Both Sheila and Karla have gone through something I haven't. No matter what images flash through my mind, when I read their words, I truly do not know the heartache of losing a child. Both women are inspiring, choosing to spread hope, even when they have every reason to break down. Both women are raising awareness for pediatric cancer, which let's face it, my children, and your children, are not immune to.

This season, I will be committing to 2 random acts of kindness for both Theo and Donna. I invite you to do the same. They do not have to cost money, they can be something big or small. Whatever it is, do it in their names.

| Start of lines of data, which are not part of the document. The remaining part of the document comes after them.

Lemma limiter_asks group c :
  key = extractIdentifier c +:+ ":" +:+ group -> c_Answer c = None -> asking (RateLimiter group rule Ret c).
Proof.
  intros Hkey Hc. unfold RateLimiter, RateLimitStore.Allow. rewrite <- Hkey. cbn [bind asking op]. intros now Hnow.
  change (Z.quot (Unix now) (RateLimitStore.window_seconds window)) with (window_id window now). rewrite Hnow.
  cbn [bind drawing op]. split; [done|]. intros t Ht. cbv beta iota zeta. cbn [bind].
  match goal with |- settled _ (bind (bind (if _ then _ else _) ?f) ?g) => assert (Htold : settled (limit_status t) (bind (f tt) g)) end.
  { cbn [bind ok Allowed]. unfold limit_status. destruct (Z.ltb_spec t limit), (Z.leb_spec (t + 1) limit); try lia; cbn [negb].
    - cbn [settled]. unfold Status, rate_limit_headers, Header. simpl. by rewrite Hc.
    - cbn [settled]. split; [done|]. intros x. by apply settled_error. }
  destruct (t + 1 =? 1); [|exact Htold]. cbn [bind settled]. split; [split; [done|]|by intros []].
  unfold add64. rewrite wrap64_id; [done|]. destruct Hwhole as (n & Hn & Heq).
  unfold in_int64, min_int64, max_int64, Second in *; lia.
Qed.

(** None of them waits. *)
Lemma turn_free (p : prog Ctx) X (o : Op X) k v w :
  p = Do o k -> waiting p \/ (exists st, settled st p) -> ~ waits_for o v w.
Proof.
  intros -> Hp Hw. destruct Hp as [[Hp|Hp]|[st [Ho _]]]; destruct o; try done; by destruct w.
Qed.

(** *** Requests that run together *)

Context {B : Backend} {BL : BackendLaws}.

(** Any of the goroutines performs its next operation, or the rest of the world, other requests
    among it, does something that leaves this counter alone. *)
Inductive crowd_step : list (prog Ctx) * St -> list (prog Ctx) * St -> Prop :=
| crowd_op ps s i X (o : Op X) k x s' :
    ps !! i = Some (Do o k) -> exec X o s = Some (x, s') -> crowd_step (ps, s) (<[i := k x]> ps, s')
| crowd_else ps s s' :
    v_clock (view s) <= v_clock (view s') -> v_redis (view s') !! redisKey = v_redis (view s) !! redisKey ->
    (reliable s -> reliable s') -> crowd_step (ps, s) (ps, s').

(** The tickets that were drawn: each goroutine has none or its own. *)
Definition turn (p : prog Ctx) (ticket : option Z) : Prop :=
  match ticket with Some t => settled (limit_status t) p | None => waiting p end.

Record queued (ps : list (prog Ctx)) (s : St) (tickets : list (option Z)) (n : nat) : Prop := {
  qu_turns : Forall2 turn ps tickets;
  qu_drawn : Permutation (omap id tickets) (seqZ 0 (Z.of_nat n));
  qu_stands : stands (Z.of_nat n) (view s);
  qu_reliable : reliable s
}.

Lemma draw_perm (tickets : list (option Z)) i t :
  tickets !! i = Some None -> Permutation (omap id (<[i := Some t]> tickets)) (t :: omap id tickets).
Proof.
  intros Hi. apply list_elem_of_split_length in Hi as (l1 & l2 & -> & ->).
  rewrite insert_app_r_alt, Nat.sub_diag by done. simpl. rewrite !omap_app. simpl. by rewrite Permutation_middle.
Qed.

(** What an operation of a goroutine does to the counter. *)
Section Turn.
Context (t0 : time) (v v' : View) (n : Z).
Context (Hn : 0 <= n) (Hs : stands n v) (Ht0 : 0 <= t0) (Hw : wid = window_id window t0).
Context (Hv : t0 <= v_clock v) (Hv' : v_clock v' < (wid + 1) * window).

Lemma within now : t0 <= now -> now < (wid + 1) * window -> window_id window now = wid.
Proof using Hwhole Ht0 Hw. intros H1 H2. rewrite Hw. apply window_same; [done|lia|]. unfold window_end. by rewrite <- Hw. Qed.

Lemma draw_ticket r : n < max_int64 -> op_spec false (RedisIncr redisKey) v r v' ->
  r = Ok (n + 1) /\ stands (n + 1) v' /\ v_clock v <= v_clock v'.
Proof.
  intros Hmax (v1 & (c & Hc & ->) & Ho). cbn [op_at] in Ho.
  assert (Hclock : v_clock v' = c).
  { destruct (ParseInt _) as [m|]; [destruct (m =? max_int64)|];
      [destruct Ho as [_ ->]|destruct Ho as [[_ ->]|[_ ->]]|destruct Ho as [_ ->]]; reflexivity. }
  rewrite Hclock in Hv'. rewrite (stands_live n (set_clock c v)) in Ho by done.
  assert (Hp : ParseInt (default "0" (if n =? 0 then None else Some (FormatInt n))) = Ok n).
  { destruct (Z.eqb_spec n 0) as [->|]; [done|]. apply parse_int_format. unfold in_int64, min_int64, max_int64 in *; lia. }
  rewrite Hp in Ho. destruct (Z.eqb_spec n max_int64); [lia|]. destruct Ho as [[[->|[[=] _]] ->]|[[[=] _] _]].
  split; [done|]. split; [|simpl; lia]. unfold stands. cbn [v_redis set_redis]. rewrite lookup_insert_eq.
  split; [lia|]. split; [done|]. unfold live_expiry. rewrite (stands_live n (set_clock c v)) by done.
  unfold stands in Hs. cbn [v_redis set_clock]. destruct (v_redis v !! redisKey) as [[s e]|]; [|done].
  destruct Hs as (_ & _ & He). by destruct (n =? 0).
Qed.

(** The expiry that is set lies past the window. *)
Lemma keep_ticket r : op_spec false (RedisExpire redisKey (window + Second)) v r v' ->
  stands n v' /\ v_clock v <= v_clock v'.
Proof.
  intros (v1 & (c & Hc & ->) & Ho). cbn [op_at] in Ho.
  assert (Hclock : v_clock v' = c) by (destruct Ho as [[_ ->]|[[[=] _] _]]; by destruct (live _ _)).
  split; [|lia]. rewrite Hclock in Hv'. destruct Ho as [[_ ->]|[[[=] _] _]].
  rewrite (stands_live n (set_clock c v)) by done. destruct (Z.eqb_spec n 0) as [|Hne]; [done|].
  unfold stands. cbn [v_redis set_redis]. rewrite lookup_insert_eq. split; [lia|]. split; [done|].
  intros end_ [= <-]. cbn [v_clock set_clock].
  pose proof (window_spec window c Hwhole ltac:(lia)) as Hspec. rewrite (within c ltac:(lia) ltac:(lia)) in Hspec.
  unfold Second in *. lia.
Qed.
End Turn.

Lemma waiting_next tickets n (i : nat) : Permutation (omap id tickets) (seqZ 0 (Z.of_nat n)) ->
  tickets !! i = Some (None (A := Z)) -> (n < length tickets)%nat.
Proof.
  intros Hp Hi. apply Permutation_length in Hp. rewrite length_seqZ, Nat2Z.id in Hp. rewrite <- Hp.
  apply list_elem_of_split_length in Hi as (l1 & l2 & -> & _). rewrite omap_app, !length_app.
  assert (Hl : forall l : list (option Z), (length (omap id l) <= length l)%nat).
  { intros l. induction l as [|[z|] l IH]; [done|apply le_n_S, IH|apply Nat.le_le_succ_r, IH]. }
  change (omap id (None :: l2)) with (omap id l2). pose proof (Hl l1). pose proof (Hl l2). cbn [length]. lia.
Qed.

The recipient of your kindness will benefit by having a piece of the true spirit of the season, and it is a beautiful thing to share with these families on Christmas morning.

For more info on how to send an email for Theo, you can read the original post here

And if you have been inspired by Donna, and want to fill her stocking with a random act of kindness, you can email me at
and I will personally mail them all to the Quirke family.

May your hearts be full this season and always.

xoxo Humble


  1. Awesome!!! I gathered my neighborhood kids to make Christmas cards for the Kiddos in the oncology unit of our local hospital, we are going to deliver them next week!! And I'm also volunteering for a fundraiser for a local girl who has Neuroblastoma, and had her hearing aids stolen while they were at the airport after they found out she had relapsed for the 3rd time!!! So sad!!! These families are very inspiring!! And I wish we had never even heard of them, I wish they didn't have these stories to tell!! :(

  2. First of all, Humble, you rock. Secondly, I went to Walmart this afternoon and paid off a few anonymous layaways. It was a small token of my love of MTF and Theo's family. As a brain tumor survivor and mom, it was the least I could do. Merry Christmas to you and your family, Humble and to all of your readers, as well

  3. First of all, Humble, you rock. So does MTM, and this is my act of kindness.
    Growing up, we had little money. My mom was raising my two sisters and I on her own making $3/hour. You heard me right. I never really liked holidays, but I loved being with my family.
    As I grew up, went to college, got married, and had kids of my own, the commercializing of Christmas took on a life of its own.
    In September of 2007, I was diagnosed with a brain tumor. It was a meningioma. I had it resected in December of that year. It was 11 days before Christmas.
    My grandmother was in a nursing facility and was going downhill quickly. She had told my mom the only thing she wanted that year was a diamond ring.
    Our financial situation wasn't the best due to my not being able to work, so my husband and I decided against presents for ourselves and bought my grandma her ring. It wasn't very big, but the look on her beautiful face was worth every penny. She passed away a few months later, and was buried with her ring.
    In the years since, we still for go our own presents and donate to local nursing homes.
    This year, we will do so in Donna and Theo's names, as well as the children who were lost on Friday.
    Keep doing what you do because you do good in this crazy world.